◆ PROBLEM STATEMENT:
How many lines of the entries below contain the string "Htrig"? State the number alone.

EXERCISE INPUTS Block Start

(** *** The reallocation branch *)

Lemma ReallocateSamplePool_inv p w p' w' :
  ReallocateSamplePool E p w = Done (p', w') ->
  let n := Z.to_nat (to_uint64 (SampleCapacity p * sizeof_Sample) / sizeof_Sample) in
  CurrentSample p' = CurrentSample p /\
  SampleCount p' = SampleCount p + 1 /\
  SampleCapacity p' = SampleCapacity p * 2 /\
  ClockStart p' = ClockStart p /\
  w' = S (S w) /\
  grants E (SampleCapacity p * 2) = true /\
  length (SamplePool p') = Z.to_nat (SampleCapacity p * 2) /\
  (n <= length (SamplePool p))%nat /\
  0 <= SampleCount p < Z.of_nat (length (SamplePool p')) /\
  SamplePool p' !! Z.to_nat (SampleCount p) =
    Some {| Parent := CurrentSample p;
            BeginNanoseconds := elapsed E p w;
            EndNanoseconds := elapsed E p (S w);
            Name := ReallocateSamplePool_name |} /\
  (forall j : nat, (j < n)%nat -> j <> Z.to_nat (SampleCount p) ->
                   SamplePool p' !! j = SamplePool p !! j).
Proof.
  unfold ReallocateSamplePool. intros H.
  apply bind_inv in H as (b & w1 & Hb & H).
  rewrite ElapsedNanoseconds_eq in Hb. injection Hb as <- <-.
  apply bind_inv in H as (c2 & w2 & Hc & H).
  apply int64_mul_inv in Hc as [-> ->].
  apply bind_inv in H as (fresh & w3 & Hf & H).
  apply new_Sample_array_inv in Hf as (Hg & Hlen & ->).
  apply bind_inv in H as (copied & w4 & Hm & H).
  apply memcpy_inv in Hm as (-> & Hsrc & Hdst & ->).
  apply bind_inv in H as (e & w5 & He & H).
  rewrite ElapsedNanoseconds_eq in He. injection He as <- <-.
  apply bind_inv in H as (s & w6 & Hs & H).
  apply subscript_inv in Hs as (Hc0 & Hs & ->).
  apply bind_inv in H as (c & w7 & Hc & H).
  apply int64_add_inv in Hc as [-> ->].
  apply ret_inv in H as [-> ->]. cbn [CurrentSample SampleCount SampleCapacity
    ClockStart SamplePool].
  set (n := Z.to_nat (to_uint64 (SampleCapacity p * sizeof_Sample) / sizeof_Sample)) in *.
  assert (Hcl : length (take n (SamplePool p) ++ drop n fresh)
                = Z.to_nat (SampleCapacity p * 2)).
  { rewrite length_app, length_take, length_drop. lia. }
  apply lookup_lt_Some in Hs.
  repeat split; try reflexivity; try assumption; try lia.
  - rewrite length_store. exact Hcl.
  - rewrite length_store. lia.
  - apply lookup_store_eq. lia.
  - intros j Hj Hne. rewrite lookup_store_ne by exact Hne.
    rewrite lookup_app_l by (rewrite length_take; lia).
    apply lookup_take_lt. exact Hj.
Qed.

(** *** [BeginSample] *)

Lemma triggers_growth_true p :
  triggers_growth p = true <-> SampleCapacity p <= SampleCount p + 2.
Proof. unfold triggers_growth. rewrite Z.geb_leb, Z.leb_le. lia. Qed.

Lemma triggers_growth_false p :
  triggers_growth p = false <-> SampleCount p + 2 < SampleCapacity p.
Proof. unfold triggers_growth. rewrite Z.geb_leb, Z.leb_gt. lia. Qed.

Lemma BeginSample_inv name p w p' w' :
  BeginSample E name p w = Done (p', w') ->
  exists s0,
    0 <= SampleCount p /\
    SamplePool p !! Z.to_nat (SampleCount p) = Some s0 /\
    let p1 :=
      {| SamplePool :=
           store (SamplePool p) (SampleCount p)
             {| Parent := CurrentSample p;
                BeginNanoseconds := elapsed E p w;
                EndNanoseconds := EndNanoseconds s0;
                Name := name |};
         SampleCount := SampleCount p + 1;
         CurrentSample := SampleCount p;
         SampleCapacity := SampleCapacity p;
         ClockStart := ClockStart p |} in
    if triggers_growth p
    then ReallocateSamplePool E p1 (S w) = Done (p', w')
    else p' = p1 /\ w' = S w.
Proof.
  unfold BeginSample. intros H.
  apply bind_inv in H as (s0 & w1 & Hs & H).
  apply subscript_inv in Hs as (Hc0 & Hs & ->).
  apply bind_inv in H as (t & w2 & Ht & H).
  rewrite ElapsedNanoseconds_eq in Ht. injection Ht as <- <-.
  apply bind_inv in H as (c & w3 & Hc & H).
  apply int64_add_inv in Hc as [-> ->].
  cbv zeta in H. cbn [SampleCount SampleCapacity] in H.
  apply bind_inv in H as (c & w4 & Hc & H).
  apply int64_add_inv in Hc as [-> ->].
  exists s0. split; [exact Hc0 |]. split; [exact Hs |].
  cbv zeta. unfold triggers_growth.
  destruct (SampleCount p + 1 + 1 >=? SampleCapacity p).
  - exact H.
  - apply ret_inv in H as [-> ->]. auto.
Qed.

Lemma wf_capacity p : wf p -> 2 <= SampleCapacity p.
Proof. intros [? ? ? ? ? ?]. lia. Qed.

Lemma wf_copied_whole p :
  wf p ->
  Z.to_nat (to_uint64 (SampleCapacity p * sizeof_Sample) / sizeof_Sample)
  = length (SamplePool p).
Proof.
  intros Hwf. pose proof (wf_capacity p Hwf) as Hc. destruct Hwf as [Hl Ha _ _ _ _].
  rewrite to_uint64_small by (unfold sizeof_Sample in *; lia).
  unfold sizeof_Sample. rewrite Z.div_mul by lia. lia.
Qed.

Lemma BeginSample_facts name p w p' w' :
  wf p ->
  BeginSample E name p w = Done (p', w') ->
  exists s0,
    SamplePool p !! Z.to_nat (SampleCount p) = Some s0 /\
    CurrentSample p' = SampleCount p /\
    ClockStart p' = ClockStart p /\
    SamplePool p' !! Z.to_nat (SampleCount p) =
      Some {| Parent := CurrentSample p;
              BeginNanoseconds := elapsed E p w;
              EndNanoseconds := EndNanoseconds s0;
              Name := name |} /\
    (forall j : nat,
        Z.of_nat j < SampleCapacity p ->
        j <> Z.to_nat (SampleCount p) -> j <> Z.to_nat (SampleCount p + 1) ->
        SamplePool p' !! j = SamplePool p !! j) /\
    Z.of_nat (length (SamplePool p')) = SampleCapacity p' /\
    if triggers_growth p
    then SampleCount p' = SampleCount p + 2 /\
         SampleCapacity p' = SampleCapacity p * 2 /\
         w' = S (S (S w)) /\
         grants E (SampleCapacity p * 2) = true /\
         SamplePool p' !! Z.to_nat (SampleCount p + 1) =
           Some {| Parent := SampleCount p;
                   BeginNanoseconds := elapsed E p (S w);
                   EndNanoseconds := elapsed E p (S (S w));
                   Name := ReallocateSamplePool_name |}
    else SampleCount p' = SampleCount p + 1 /\
         SampleCapacity p' = SampleCapacity p /\
         w' = S w /\
         SamplePool p' !! Z.to_nat (SampleCount p + 1) =
           SamplePool p !! Z.to_nat (SampleCount p + 1).
Proof.
  intros Hwf H. pose proof (wf_copied_whole p Hwf) as Hn.
  pose proof (wf_capacity p Hwf) as Hcap.
  destruct Hwf as [Hl Ha Hc Hf Hcur Hpar].
  apply BeginSample_inv in H as (s0 & _ & Hs0 & H). cbv zeta in H.
  exists s0. split; [exact Hs0 |].
  destruct (triggers_growth p) eqn:Hg.
  - apply ReallocateSamplePool_inv in H. cbv zeta in H.
    cbn [SamplePool SampleCount CurrentSample SampleCapacity ClockStart] in H.
    rewrite length_store in H. rewrite Hn in H.
    destruct H as (Hcur' & Hcnt' & Hcap' & Hst' & -> & Hgr & Hlen' & _ & _ & Hmk & Hold).
    assert (Hne : Z.to_nat (SampleCount p) <> Z.to_nat (SampleCount p + 1)) by lia.
    repeat split; try assumption; try lia.
    + rewrite Hold by lia. apply lookup_store_eq. lia.
    + intros j Hj H1 H2. rewrite Hold by lia. apply lookup_store_ne. exact H1.
  - destruct H as [-> ->].
    cbn [SamplePool SampleCount CurrentSample SampleCapacity ClockStart].
    repeat split; try reflexivity.
    + apply lookup_store_eq. lia.
    + intros j Hj H1 H2. apply lookup_store_ne. exact H1.
    + rewrite length_store. exact Hl.
    + apply lookup_store_ne. lia.
Qed.

Lemma BeginSample_wf name p w p' w' :
  wf p -> BeginSample E name p w = Done (p', w') -> wf p'.
Proof.
  intros Hwf H. pose proof (wf_capacity p Hwf) as Hcap.
  destruct (BeginSample_facts name p w p' w' Hwf H)
    as (s0 & Hs0 & Hcur' & _ & Htrig & Hold & Hlen' & Hg).
  destruct Hwf as [Hl Ha Hc Hf Hcur Hpar].
  assert (Hparent : forall n i s,
             SampleCount p' = SampleCount p + n -> 1 <= n <= 2 ->
             (n = 2 ->
              SamplePool p' !! Z.to_nat (SampleCount p + 1) =
              Some {| Parent := SampleCount p;
                      BeginNanoseconds := elapsed E p (S w);
                      EndNanoseconds := elapsed E p (S (S w));
                      Name := ReallocateSamplePool_name |}) ->
             0 <= i < SampleCount p' ->
             SamplePool p' !! Z.to_nat i = Some s -> -1 <= Parent s < i).
  { intros n i s Hn Hn12 Hmk Hi Hs.
    destruct (Z.eq_dec i (SampleCount p)) as [-> | Hne1].
    - rewrite Htrig in Hs. injection Hs as <-. cbn. lia.
    - destruct (Z.eq_dec i (SampleCount p + 1)) as [-> | Hne2].
      + rewrite Hmk in Hs by lia. injection Hs as <-. cbn. lia.
      + rewrite Hold in Hs by lia. apply (Hpar i s); [lia | exact Hs]. }
  destruct (triggers_growth p) eqn:Htg.
  - destruct Hg as (Hcnt & Hcp & _ & Hgr & Hmk).
    apply grants_spec in Hgr.
    constructor; try lia.
    intros i s. apply (Hparent 2); auto; lia.
  - destruct Hg as (Hcnt & Hcp & _ & _).
    apply triggers_growth_false in Htg.
    constructor; try lia.
    intros i s. apply (Hparent 1); auto; lia.
Qed.

(** [BeginSample] returns on a well-formed state whenever the heap serves
    the reallocation it may need. *)
Lemma BeginSample_Done name p w :
  wf p ->
  (triggers_growth p = true -> grants E (SampleCapacity p * 2) = true) ->
  exists p' w', BeginSample E name p w = Done (p', w').
Proof.
  intros Hwf Hheap. pose proof (wf_copied_whole p Hwf) as Hn.
  pose proof (wf_capacity p Hwf) as Hcap.
  destruct Hwf as [Hl Ha Hc Hf Hcur Hpar].
  assert (Hbig : SampleCapacity p <= 2 ^ 59).
  { unfold sizeof_Sample, SIZE_MAX in Ha. lia. }
  destruct (lookup_lt_is_Some_2 (SamplePool p) (Z.to_nat (SampleCount p)))
    as [s0 Hs0]; [lia |].
  unfold BeginSample.
  rewrite (bind_Done _ _ _ _ _ (subscript_Done _ _ _ w Hc Hs0)).
  rewrite (bind_Done _ _ _ _ _ (ElapsedNanoseconds_eq p w)).
  rewrite (bind_Done _ _ _ _ _ (int64_add_Done (SampleCount p) 1 (S w)
             ltac:(unfold INT64_MIN, INT64_MAX; lia))).
  cbv zeta. cbn [SampleCount SampleCapacity].
  rewrite (bind_Done _ _ _ _ _ (int64_add_Done (SampleCount p + 1) 1 (S w)
             ltac:(unfold INT64_MIN, INT64_MAX; lia))).
  change (SampleCount p + 1 + 1 >=? SampleCapacity p) with (triggers_growth p).
  destruct (triggers_growth p) eqn:Htg; [| eauto].
  specialize (Hheap eq_refl).
  unfold ReallocateSamplePool.
  cbn [SampleCount SampleCapacity SamplePool CurrentSample ClockStart].
  rewrite (bind_Done _ _ _ _ _ (ElapsedNanoseconds_eq _ (S w))).
  rewrite (bind_Done _ _ _ _ _ (int64_mul_Done (SampleCapacity p) 2 (S (S w))
             ltac:(unfold INT64_MIN, INT64_MAX; lia))).
  destruct (new_Sample_array_Done (SampleCapacity p * 2) (S (S w)) Hheap)
    as (fresh & Hfresh & Hflen).
  rewrite (bind_Done _ _ _ _ _ Hfresh).
  erewrite bind_Done; cycle 1.
  { apply memcpy_Done; rewrite Hn; [rewrite length_store |]; lia. }
  rewrite Hn.
  rewrite (bind_Done _ _ _ _ _ (ElapsedNanoseconds_eq _ (S (S w)))).
  match goal with
  | |- context [subscript ?l ?i] =>
      destruct (lookup_lt_is_Some_2 l (Z.to_nat i)) as [s1 Hs1]
  end.
  { rewrite length_app, length_take, length_drop, length_store. lia. }
  erewrite bind_Done; [| apply subscript_Done; [lia | exact Hs1]].
  rewrite (bind_Done _ _ _ _ _ (int64_add_Done (SampleCount p + 1) 1 (S (S (S w)))
             ltac:(unfold INT64_MIN, INT64_MAX; lia))).
  eauto.
Qed.

(** *** [EndSample] *)

Lemma EndSample_inv p w p' w' :
  EndSample E p w = Done (p', w') ->
  exists s,
    0 <= CurrentSample p /\
    SamplePool p !! Z.to_nat (CurrentSample p) = Some s /\
    w' = S w /\
    p' = {| SamplePool :=
              store (SamplePool p) (CurrentSample p)
                {| Parent := Parent s;
                   BeginNanoseconds := BeginNanoseconds s;
                   EndNanoseconds := elapsed E p w;
                   Name := Name s |};
            SampleCount := SampleCount p;
            CurrentSample := Parent s;
            SampleCapacity := SampleCapacity p;
            ClockStart := ClockStart p |}.
Proof.
  unfold EndSample. intros H.
  apply bind_inv in H as (t & w1 & Ht & H).
  rewrite ElapsedNanoseconds_eq in Ht. injection Ht as <- <-.
  apply bind_inv in H as (s & w2 & Hs & H).
  apply subscript_inv in Hs as (Hc0 & Hs & ->).
  apply ret_inv in H as [-> ->]. exists s. auto.
Qed.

EXERCISE INPUTS Block End

◆ FINISHED TASK:
2